Divisive normalization unifies disparate response signatures throughout the human visual hierarchy

• Published in: Proceedings of the National Academy of Sciences - PNAS Vol. 118; no. 46; pp. 1 - 10
• Main Authors: Aqil, Marco, Knapen, Tomas, Dumoulin, Serge O.
• Format: Journal Article
• Language: English
• Published: United States National Academy of Sciences 16.11.2021
• Subjects: Biological Sciences; Computation; Functional magnetic resonance imaging; Humans; Information processing; Magnetic Resonance Imaging - methods; Mathematical models; Models, Neurological; Neurons - physiology; Photic Stimulation - methods; Receptive field; Signatures; Visual Cortex - physiology; Visual observation; ultra-high-field fMRI; human visual cortex; population receptive fields; divisive normalization; information-encoding models
• ISSN: 0027-8424; 1091-6490
• DOI: 10.1073/pnas.2108713118

Neural processing is hypothesized to apply the same mathematical operations in a variety of contexts, implementing so-called canonical neural computations.
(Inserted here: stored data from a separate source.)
(** X2. For a non-empty pset the entries of the set-class add up to the
    span of the pset: the largest value minus the smallest. *)
Theorem p_set_class_sum_span (pset : gset pitch) :
  pset ≠ ∅ →
  ∃ lo hi, lo ∈ pset ∧ hi ∈ pset ∧
    (∀ x, x ∈ pset → p lo ≤ p x ≤ p hi) ∧
    sumZ (p_set_class pset) = p hi - p lo.
Proof.
  intros Hne.
  assert (0 < size pset)%nat as Hsize.
  { apply Nat.neq_0_lt_0. intros H0. by apply size_empty_iff, leibniz_equiv in H0. }
  destruct (sorted_pseg_lookup pset 0 Hsize) as (lo & Hlo & _ & Hloin).
  destruct (sorted_pseg_lookup pset (pred (size pset))) as (hi & Hhi & _ & Hhiin);
    [lia|].
  exists lo, hi. split; [done|]. split; [done|]. split.
  - intros x Hx%elem_of_sorted_pseg.
    apply list_elem_of_lookup_1 in Hx as [i Hi].
    pose proof (lookup_lt_Some _ _ _ Hi) as Hlt. rewrite sorted_pseg_length in Hlt.
    split.
    + apply (sorted_values_lookup_le pset 0 i); [lia | done..].
    + apply (sorted_values_lookup_le pset i (pred (size pset))); [lia | done..].
  - unfold p_set_class. rewrite set_class_intlist_diffs.
    apply sumZ_diffs.
    + by rewrite head_lookup, list_lookup_fmap, Hlo.
    + by rewrite last_lookup, length_fmap, sorted_pseg_length,
        list_lookup_fmap, Hhi.
Qed.

Lemma p_set_class_sum_span_witness :
  ∃ lo hi : pitch,
    lo ∈ ({[ pc12 0; pc12 1; pc12 4 ]} : gset pitch) ∧
    hi ∈ ({[ pc12 0; pc12 1; pc12 4 ]} : gset pitch) ∧
    (∀ x, x ∈ ({[ pc12 0; pc12 1; pc12 4 ]} : gset pitch) → p lo ≤ p x ≤ p hi) ∧
    sumZ (p_set_class {[ pc12 0; pc12 1; pc12 4 ]}) = p hi - p lo.
Proof. apply p_set_class_sum_span. by_evaluation. Defined.

(** X3. In a pset whose elements are all of one pitch class, every entry of
    the set-class is strictly positive. *)
Theorem p_set_class_positive v (pset : gset pitch) :
  all_of_kind v pset → Forall (λ d, 0 < d) (p_set_class pset).
Proof.
  intros Hkind. apply Forall_lookup. intros i d.
  unfold p_set_class, set_class_intlist.
  rewrite list_lookup_fmap_Some. intros (k & -> & [-> Hk]%lookup_seq).
  rewrite sorted_pseg_length in Hk. simpl. rewrite Nat.sub_0_r.
  destruct (sorted_pseg_lookup pset i) as (x & Hx & -> & _); [lia|].
  destruct (sorted_pseg_lookup pset (S i)) as (y & Hy & -> & _); [lia|].
  assert (p x < p y)
    by (apply (sorted_values_lookup_lt v pset i (S i)); [done | lia | done..]).
  lia.
Qed.

Lemma p_set_class_positive_witness :
  Forall (λ d, 0 < d) (p_set_class {[ pc12 0; pc12 1; pc12 4 ]}).
Proof.
  apply (p_set_class_positive PitchClass12).
  unfold all_of_kind. by_evaluation.
Defined.

(** ** transform *)

Lemma transform_set_map pset (t : UTO) :
  transform pset t = set_map (λ x, mkPitch Pitch12 (p x * t.2 + t.1)) pset.
Proof.
  unfold transform.
  rewrite (foldl_add_all (λ x, mkPitch Pitch12 (p x * t.2 + t.1))).
  by rewrite (right_id_L ∅ (∪)).
Qed.

Lemma elem_of_transform pset (t : UTO) y :
  y ∈ transform pset t ↔ ∃ x, x ∈ pset ∧ y = mkPitch Pitch12 (p x * t.2 + t.1).
Proof.
  rewrite transform_set_map, elem_of_map. split; intros (x & ? & ?); eauto.
Qed.

Lemma size_set_map_le (f : pitch → pitch) (pset : gset pitch) :
  (size (set_map (D := gset pitch) f pset) ≤ size pset)%nat.
Proof.
  unfold set_map, size, set_size. simpl.
  rewrite <- (length_fmap f (elements pset)).
  apply submseteq_length, NoDup_submseteq; [apply NoDup_elements|].
  intros y Hy%elem_of_elements. by apply elem_of_list_to_set in Hy.
Qed.

(** X5. Transforming by (a, b) and then by (c, d) is transforming once by
    (a*d + c, b*d). *)
Theorem transform_compose (pset : gset pitch) (a b c d : Z) :
  transform (transform pset (a, b)) (c, d) = transform pset (a * d + c, b * d).
Proof.
  apply set_eq. intros y. rewrite !elem_of_transform. simpl. split.
  - intros (z & (x & Hx & ->)%elem_of_transform & ->). simpl.
    exists x. split; [done|]. f_equal. lia.
  - intros (x & Hx & ->). exists (mkPitch Pitch12 (p x * b + a)). split.
    + apply elem_of_transform. eauto.
    + simpl. f_equal. lia.
Qed.

(** X6. [transform] always builds [Pitch12] elements, whatever the pitch
    class of the input: the transformation (0, 1), which leaves every value
    as it is, returns the pset itself exactly when all its elements are
    [Pitch12]. *)
Theorem transform_builds_Pitch12 (pset : gset pitch) (t : UTO) :
  all_of_kind Pitch12 (transform pset t) ∧
  (transform pset (0, 1) = pset ↔ all_of_kind Pitch12 pset).
Proof.
  split.
  - intros y (x & _ & ->)%elem_of_transform. done.
  - split.
    + intros Heq x Hx. rewrite <- Heq in Hx.
      by apply elem_of_transform in Hx as (z & _ & ->).
    + intros Hkind. apply set_eq. intros y. rewrite elem_of_transform. simpl.
      split.
      * intros (x & Hx & ->). replace (p x * 1 + 0) with (p x) by lia.
        rewrite <- (Hkind x Hx). by destruct x.
      * intros Hy. exists y. split; [done|].
        replace (p y * 1 + 0) with (p y) by lia.
        rewrite <- (Hkind y Hy). by destruct y.
Qed.

(** X17. On [Pitch12] elements the transformation (n, 1) is what the loop of
    [transpose] computes, and (n, -1) is what the loop of [invert] followed
    by the loop of [transpose] computes. *)
Theorem transform_transpose_invert (pset : gset pitch) (n : Z) :
  transpose_loop (TPitch Pitch12) pset n = Ok (transform pset (n, 1)) ∧
  invert_loop (TPitch Pitch12) pset
    ≫= (λ B, transpose_loop (TPitch Pitch12) B n)
  = Ok (transform pset (n, -1)).
Proof.
  split.
  - rewrite transpose_loop_pitch, transform_set_map. f_equal.
    apply set_eq. intros y. rewrite !elem_of_map. simpl.
    split; intros (x & -> & Hx); exists x; (split; [f_equal; lia | done]).
  - rewrite invert_loop_pitch. simpl.
    rewrite transpose_loop_pitch, transform_set_map. f_equal.
    apply set_eq. intros y. rewrite !elem_of_map. simpl. split.
    + intros (z & -> & (x & -> & Hx)%elem_of_map). by exists x.
    + intros (x & -> & Hx). exists (mkPitch Pitch12 (p x * -1)).
      split; [done|]. apply elem_of_map. eauto.
Qed.
(* ===== verification/_CoqProject ===== *)
-Q . S2P
Base.v
Binary64.v
JsNum.v
NumQ.v
Js.v
Host.v
Protocol.v
Catalog.v
Extension.v
Drone.v
Tello.v
Mambo.v
Phantom4.v
Values.v
Session.v
Page.v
Divisive normalization (DN) is considered a prime candidate for a canonical computation. Here, we propose a population receptive field (pRF) model based on DN and evaluate it using ultra-high-field functional MRI (fMRI). The DN model parsimoniously captures seemingly disparate response signatures with a single computation, superseding existing pRF models in both performance and biological plausibility. We observe systematic variations in specific DN model parameters across the visual hierarchy and show how they relate to differences in response modulation and visuospatial information integration. The DN model delivers a unifying framework for visuospatial responses throughout the human visual hierarchy and provides insights into its underlying information-encoding computations. These findings extend the role of DN as a canonical computation to neuronal populations throughout the human visual hierarchy.